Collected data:
☆ ☆ ☆ ☆ ☆ ☆ ☆

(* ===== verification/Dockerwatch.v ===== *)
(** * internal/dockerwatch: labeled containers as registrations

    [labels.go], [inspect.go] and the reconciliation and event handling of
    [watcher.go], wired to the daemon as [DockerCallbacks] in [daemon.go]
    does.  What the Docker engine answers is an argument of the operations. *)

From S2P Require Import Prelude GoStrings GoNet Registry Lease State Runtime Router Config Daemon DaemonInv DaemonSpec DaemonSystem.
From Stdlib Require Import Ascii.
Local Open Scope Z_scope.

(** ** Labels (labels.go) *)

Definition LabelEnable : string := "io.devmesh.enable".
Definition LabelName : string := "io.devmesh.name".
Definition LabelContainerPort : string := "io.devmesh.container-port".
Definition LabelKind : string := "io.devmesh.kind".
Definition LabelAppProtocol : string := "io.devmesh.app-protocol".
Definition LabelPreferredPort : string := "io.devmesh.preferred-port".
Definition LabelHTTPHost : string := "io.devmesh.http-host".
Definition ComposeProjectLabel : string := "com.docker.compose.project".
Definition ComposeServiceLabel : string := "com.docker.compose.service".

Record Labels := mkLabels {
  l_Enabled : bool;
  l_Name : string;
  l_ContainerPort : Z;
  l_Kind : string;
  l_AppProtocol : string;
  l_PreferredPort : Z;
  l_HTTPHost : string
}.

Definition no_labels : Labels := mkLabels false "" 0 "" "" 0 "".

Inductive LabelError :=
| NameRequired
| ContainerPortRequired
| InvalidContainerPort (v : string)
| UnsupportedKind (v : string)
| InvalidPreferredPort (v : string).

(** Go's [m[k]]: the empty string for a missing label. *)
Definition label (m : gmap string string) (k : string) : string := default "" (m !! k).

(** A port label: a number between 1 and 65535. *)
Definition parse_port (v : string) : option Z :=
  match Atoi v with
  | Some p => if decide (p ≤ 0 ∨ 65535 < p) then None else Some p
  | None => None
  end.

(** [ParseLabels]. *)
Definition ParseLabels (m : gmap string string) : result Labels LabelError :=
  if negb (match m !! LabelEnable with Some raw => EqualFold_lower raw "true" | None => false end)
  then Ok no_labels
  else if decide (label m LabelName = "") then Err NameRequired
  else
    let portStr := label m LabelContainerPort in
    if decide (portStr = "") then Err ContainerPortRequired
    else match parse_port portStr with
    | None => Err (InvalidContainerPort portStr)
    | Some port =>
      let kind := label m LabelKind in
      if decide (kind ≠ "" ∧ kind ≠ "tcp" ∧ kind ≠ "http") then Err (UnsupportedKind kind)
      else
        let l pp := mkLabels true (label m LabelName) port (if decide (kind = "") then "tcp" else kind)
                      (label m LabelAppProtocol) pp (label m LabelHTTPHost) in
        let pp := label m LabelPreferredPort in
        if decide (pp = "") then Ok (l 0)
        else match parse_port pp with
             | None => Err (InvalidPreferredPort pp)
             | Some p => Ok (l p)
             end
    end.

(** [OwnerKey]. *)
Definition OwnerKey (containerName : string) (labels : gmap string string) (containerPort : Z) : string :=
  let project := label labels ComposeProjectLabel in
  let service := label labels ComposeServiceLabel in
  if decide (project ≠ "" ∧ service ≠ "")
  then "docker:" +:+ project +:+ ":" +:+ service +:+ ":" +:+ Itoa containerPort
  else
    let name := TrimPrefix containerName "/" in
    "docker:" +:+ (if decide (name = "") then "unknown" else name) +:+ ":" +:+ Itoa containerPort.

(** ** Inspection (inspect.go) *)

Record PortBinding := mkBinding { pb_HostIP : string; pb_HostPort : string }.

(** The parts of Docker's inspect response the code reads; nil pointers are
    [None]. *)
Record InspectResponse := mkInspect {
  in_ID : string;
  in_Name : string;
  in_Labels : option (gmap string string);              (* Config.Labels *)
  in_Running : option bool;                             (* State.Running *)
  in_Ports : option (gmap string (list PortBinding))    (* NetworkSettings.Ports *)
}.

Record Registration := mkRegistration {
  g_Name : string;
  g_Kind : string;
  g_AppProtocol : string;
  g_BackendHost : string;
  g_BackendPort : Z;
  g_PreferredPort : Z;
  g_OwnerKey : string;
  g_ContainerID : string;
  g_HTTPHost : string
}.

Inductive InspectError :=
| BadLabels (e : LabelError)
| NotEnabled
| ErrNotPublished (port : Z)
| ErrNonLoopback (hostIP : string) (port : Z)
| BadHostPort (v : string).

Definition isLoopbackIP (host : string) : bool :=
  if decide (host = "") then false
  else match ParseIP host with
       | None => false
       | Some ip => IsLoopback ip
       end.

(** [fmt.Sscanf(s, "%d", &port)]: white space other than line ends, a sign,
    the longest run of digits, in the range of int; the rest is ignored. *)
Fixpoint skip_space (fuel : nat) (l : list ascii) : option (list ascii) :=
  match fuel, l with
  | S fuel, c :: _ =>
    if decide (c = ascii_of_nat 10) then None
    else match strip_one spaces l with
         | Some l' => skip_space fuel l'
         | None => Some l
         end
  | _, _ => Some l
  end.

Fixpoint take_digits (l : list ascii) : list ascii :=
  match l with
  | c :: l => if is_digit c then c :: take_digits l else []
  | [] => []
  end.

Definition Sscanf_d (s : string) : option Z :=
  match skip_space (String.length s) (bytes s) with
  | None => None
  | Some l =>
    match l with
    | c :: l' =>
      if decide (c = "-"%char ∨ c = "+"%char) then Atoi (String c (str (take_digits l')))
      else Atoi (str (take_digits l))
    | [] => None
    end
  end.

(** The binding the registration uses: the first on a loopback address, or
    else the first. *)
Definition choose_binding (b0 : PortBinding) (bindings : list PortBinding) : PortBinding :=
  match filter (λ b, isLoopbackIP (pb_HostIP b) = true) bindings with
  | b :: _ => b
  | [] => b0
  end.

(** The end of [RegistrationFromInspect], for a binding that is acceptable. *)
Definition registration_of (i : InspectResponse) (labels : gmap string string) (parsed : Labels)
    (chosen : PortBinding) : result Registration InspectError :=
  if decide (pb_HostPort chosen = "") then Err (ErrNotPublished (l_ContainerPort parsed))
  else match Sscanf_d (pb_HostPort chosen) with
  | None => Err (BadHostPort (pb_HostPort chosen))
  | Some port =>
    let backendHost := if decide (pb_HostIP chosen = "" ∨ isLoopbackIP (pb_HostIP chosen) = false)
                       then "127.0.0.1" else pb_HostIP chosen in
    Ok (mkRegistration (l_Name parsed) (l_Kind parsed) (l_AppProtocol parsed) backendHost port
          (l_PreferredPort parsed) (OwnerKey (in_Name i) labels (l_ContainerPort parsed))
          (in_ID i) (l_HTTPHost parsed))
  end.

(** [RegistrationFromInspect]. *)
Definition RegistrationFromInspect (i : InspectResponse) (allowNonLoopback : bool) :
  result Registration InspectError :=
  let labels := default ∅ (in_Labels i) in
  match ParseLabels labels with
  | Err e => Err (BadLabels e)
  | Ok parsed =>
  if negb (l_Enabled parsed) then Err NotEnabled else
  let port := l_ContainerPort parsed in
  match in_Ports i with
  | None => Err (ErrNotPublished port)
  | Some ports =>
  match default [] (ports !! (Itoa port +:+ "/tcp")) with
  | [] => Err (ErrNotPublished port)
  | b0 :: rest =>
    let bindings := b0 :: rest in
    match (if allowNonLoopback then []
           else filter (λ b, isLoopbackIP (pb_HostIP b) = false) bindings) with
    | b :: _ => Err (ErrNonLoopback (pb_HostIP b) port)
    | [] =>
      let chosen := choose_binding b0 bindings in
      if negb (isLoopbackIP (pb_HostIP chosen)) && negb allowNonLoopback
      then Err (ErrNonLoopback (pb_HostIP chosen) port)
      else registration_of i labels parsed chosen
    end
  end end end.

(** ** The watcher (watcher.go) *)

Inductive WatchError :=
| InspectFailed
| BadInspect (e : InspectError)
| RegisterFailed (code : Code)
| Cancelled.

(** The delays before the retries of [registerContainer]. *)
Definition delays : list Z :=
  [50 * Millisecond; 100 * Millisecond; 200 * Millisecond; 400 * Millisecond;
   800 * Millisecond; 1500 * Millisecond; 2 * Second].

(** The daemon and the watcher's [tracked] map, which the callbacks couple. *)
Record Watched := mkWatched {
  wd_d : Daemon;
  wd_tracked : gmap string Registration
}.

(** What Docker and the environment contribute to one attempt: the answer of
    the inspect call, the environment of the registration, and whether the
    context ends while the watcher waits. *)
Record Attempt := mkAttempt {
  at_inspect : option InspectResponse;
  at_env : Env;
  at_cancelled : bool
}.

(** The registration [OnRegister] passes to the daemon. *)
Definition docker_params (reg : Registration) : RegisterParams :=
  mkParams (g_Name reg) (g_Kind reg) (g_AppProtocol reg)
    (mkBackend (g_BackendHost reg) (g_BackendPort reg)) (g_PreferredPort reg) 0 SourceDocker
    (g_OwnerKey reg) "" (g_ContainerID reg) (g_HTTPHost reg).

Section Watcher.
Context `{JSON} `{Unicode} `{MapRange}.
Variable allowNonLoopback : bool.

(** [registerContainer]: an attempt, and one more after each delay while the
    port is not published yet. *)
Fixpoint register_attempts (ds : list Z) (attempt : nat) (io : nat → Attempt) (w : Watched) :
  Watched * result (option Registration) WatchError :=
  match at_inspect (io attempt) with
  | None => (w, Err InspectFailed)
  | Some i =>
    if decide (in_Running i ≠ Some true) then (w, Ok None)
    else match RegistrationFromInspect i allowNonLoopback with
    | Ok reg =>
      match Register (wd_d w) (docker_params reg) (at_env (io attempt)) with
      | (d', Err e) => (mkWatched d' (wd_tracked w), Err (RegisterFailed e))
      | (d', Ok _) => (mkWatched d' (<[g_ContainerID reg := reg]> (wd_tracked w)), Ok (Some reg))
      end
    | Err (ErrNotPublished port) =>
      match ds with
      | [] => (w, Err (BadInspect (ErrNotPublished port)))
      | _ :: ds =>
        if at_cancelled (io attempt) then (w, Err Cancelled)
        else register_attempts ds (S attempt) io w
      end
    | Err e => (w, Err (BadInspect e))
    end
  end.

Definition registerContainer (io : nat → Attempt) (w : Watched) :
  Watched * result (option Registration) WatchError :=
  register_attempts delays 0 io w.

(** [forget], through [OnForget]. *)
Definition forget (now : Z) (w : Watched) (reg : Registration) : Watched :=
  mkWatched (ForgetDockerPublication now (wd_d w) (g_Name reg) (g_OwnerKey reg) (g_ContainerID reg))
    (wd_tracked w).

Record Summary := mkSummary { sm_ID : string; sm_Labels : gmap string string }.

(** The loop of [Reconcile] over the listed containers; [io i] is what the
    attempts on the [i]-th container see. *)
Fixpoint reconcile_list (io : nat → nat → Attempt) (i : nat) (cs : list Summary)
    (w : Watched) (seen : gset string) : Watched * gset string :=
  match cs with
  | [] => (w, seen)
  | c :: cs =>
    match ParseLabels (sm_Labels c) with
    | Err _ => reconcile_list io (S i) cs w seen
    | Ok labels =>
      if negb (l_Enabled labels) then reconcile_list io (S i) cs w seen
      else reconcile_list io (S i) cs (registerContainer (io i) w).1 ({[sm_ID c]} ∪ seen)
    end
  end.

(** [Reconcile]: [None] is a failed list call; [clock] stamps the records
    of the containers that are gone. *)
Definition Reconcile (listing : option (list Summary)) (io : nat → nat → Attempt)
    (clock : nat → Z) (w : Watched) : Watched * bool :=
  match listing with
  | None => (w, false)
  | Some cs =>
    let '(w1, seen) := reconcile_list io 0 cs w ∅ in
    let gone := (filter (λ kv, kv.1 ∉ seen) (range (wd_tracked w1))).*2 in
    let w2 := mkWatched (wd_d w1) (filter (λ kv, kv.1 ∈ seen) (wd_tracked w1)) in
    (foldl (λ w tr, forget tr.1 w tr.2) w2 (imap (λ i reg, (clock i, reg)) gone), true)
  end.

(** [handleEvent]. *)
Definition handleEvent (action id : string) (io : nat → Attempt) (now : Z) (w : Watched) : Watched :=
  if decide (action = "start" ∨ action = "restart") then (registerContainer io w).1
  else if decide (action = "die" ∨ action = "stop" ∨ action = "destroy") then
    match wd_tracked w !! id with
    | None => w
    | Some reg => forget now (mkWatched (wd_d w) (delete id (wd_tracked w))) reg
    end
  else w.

☆ ☆ ☆ ☆ ☆ ☆ ☆

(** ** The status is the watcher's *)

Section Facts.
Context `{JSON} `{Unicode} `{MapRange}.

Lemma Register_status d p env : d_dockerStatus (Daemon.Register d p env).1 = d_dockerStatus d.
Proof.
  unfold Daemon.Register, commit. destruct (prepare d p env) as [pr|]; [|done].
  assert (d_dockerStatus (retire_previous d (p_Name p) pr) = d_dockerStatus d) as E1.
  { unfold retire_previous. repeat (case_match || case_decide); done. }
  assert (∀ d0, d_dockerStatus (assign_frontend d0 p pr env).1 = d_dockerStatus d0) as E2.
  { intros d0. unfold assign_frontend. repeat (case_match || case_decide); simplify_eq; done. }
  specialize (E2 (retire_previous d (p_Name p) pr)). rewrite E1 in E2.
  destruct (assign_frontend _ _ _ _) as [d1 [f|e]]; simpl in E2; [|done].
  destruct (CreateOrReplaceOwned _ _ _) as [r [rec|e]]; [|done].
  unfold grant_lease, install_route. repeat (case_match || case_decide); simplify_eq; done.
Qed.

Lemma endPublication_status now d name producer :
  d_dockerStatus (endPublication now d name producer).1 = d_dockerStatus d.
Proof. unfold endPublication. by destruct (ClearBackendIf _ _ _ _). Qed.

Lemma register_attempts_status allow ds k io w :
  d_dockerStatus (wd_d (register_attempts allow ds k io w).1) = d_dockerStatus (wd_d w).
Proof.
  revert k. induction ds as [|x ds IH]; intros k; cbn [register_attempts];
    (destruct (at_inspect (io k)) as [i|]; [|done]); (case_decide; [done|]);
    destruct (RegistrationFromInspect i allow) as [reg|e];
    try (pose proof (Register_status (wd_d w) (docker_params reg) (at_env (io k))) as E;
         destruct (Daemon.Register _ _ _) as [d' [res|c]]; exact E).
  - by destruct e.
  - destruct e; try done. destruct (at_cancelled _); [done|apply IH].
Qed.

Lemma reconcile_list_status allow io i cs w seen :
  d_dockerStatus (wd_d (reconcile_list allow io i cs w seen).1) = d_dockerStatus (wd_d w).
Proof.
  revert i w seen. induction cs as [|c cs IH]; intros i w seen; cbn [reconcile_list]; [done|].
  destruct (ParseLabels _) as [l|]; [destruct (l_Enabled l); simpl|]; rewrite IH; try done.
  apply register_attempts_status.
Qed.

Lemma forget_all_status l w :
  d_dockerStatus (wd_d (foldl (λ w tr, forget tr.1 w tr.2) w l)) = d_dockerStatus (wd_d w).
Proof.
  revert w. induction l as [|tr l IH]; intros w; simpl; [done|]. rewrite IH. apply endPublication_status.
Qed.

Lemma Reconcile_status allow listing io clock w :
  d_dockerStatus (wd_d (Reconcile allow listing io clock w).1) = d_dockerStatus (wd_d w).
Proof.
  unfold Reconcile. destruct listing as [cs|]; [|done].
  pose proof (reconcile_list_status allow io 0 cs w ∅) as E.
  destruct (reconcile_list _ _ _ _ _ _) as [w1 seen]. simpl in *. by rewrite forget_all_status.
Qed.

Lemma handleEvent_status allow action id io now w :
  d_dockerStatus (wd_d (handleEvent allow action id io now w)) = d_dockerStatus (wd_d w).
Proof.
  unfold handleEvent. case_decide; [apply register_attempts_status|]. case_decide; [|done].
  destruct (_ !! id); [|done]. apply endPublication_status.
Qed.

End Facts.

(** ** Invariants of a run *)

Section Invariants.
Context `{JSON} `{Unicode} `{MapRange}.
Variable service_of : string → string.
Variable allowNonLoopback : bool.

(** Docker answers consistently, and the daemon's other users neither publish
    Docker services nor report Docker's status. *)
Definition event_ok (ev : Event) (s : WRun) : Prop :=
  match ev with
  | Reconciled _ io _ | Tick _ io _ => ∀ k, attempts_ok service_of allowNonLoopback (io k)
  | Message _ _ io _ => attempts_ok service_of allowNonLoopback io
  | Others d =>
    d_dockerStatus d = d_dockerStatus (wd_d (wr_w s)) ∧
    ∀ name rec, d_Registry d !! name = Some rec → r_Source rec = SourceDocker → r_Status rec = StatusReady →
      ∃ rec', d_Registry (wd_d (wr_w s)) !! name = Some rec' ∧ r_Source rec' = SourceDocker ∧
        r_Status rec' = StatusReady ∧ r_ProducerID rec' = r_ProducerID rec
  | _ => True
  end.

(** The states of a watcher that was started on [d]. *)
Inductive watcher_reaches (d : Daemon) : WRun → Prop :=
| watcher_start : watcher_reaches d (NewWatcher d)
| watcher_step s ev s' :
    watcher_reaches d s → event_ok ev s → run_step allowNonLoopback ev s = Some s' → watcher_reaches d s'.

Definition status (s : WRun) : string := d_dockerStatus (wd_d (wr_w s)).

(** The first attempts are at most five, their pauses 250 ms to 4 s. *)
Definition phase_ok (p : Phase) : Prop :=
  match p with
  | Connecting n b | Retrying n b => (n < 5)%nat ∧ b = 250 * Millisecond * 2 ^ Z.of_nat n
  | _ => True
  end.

☆ ☆ ☆ ☆ ☆ ☆ ☆

Please transcribe only the lines in the records above running from the line that has "Lemma reconcile_list_status allow" through the line that has "Lemma handleEvent_status allow", both included, exactly as they appear.

Lemma reconcile_list_status allow io i cs w seen :
  d_dockerStatus (wd_d (reconcile_list allow io i cs w seen).1) = d_dockerStatus (wd_d w).
Proof.
  revert i w seen. induction cs as [|c cs IH]; intros i w seen; cbn [reconcile_list]; [done|].
  destruct (ParseLabels _) as [l|]; [destruct (l_Enabled l); simpl|]; rewrite IH; try done.
  apply register_attempts_status.
Qed.

Lemma forget_all_status l w :
  d_dockerStatus (wd_d (foldl (λ w tr, forget tr.1 w tr.2) w l)) = d_dockerStatus (wd_d w).
Proof.
  revert w. induction l as [|tr l IH]; intros w; simpl; [done|]. rewrite IH. apply endPublication_status.
Qed.

Lemma Reconcile_status allow listing io clock w :
  d_dockerStatus (wd_d (Reconcile allow listing io clock w).1) = d_dockerStatus (wd_d w).
Proof.
  unfold Reconcile. destruct listing as [cs|]; [|done].
  pose proof (reconcile_list_status allow io 0 cs w ∅) as E.
  destruct (reconcile_list _ _ _ _ _ _) as [w1 seen]. simpl in *. by rewrite forget_all_status.
Qed.

Lemma handleEvent_status allow action id io now w :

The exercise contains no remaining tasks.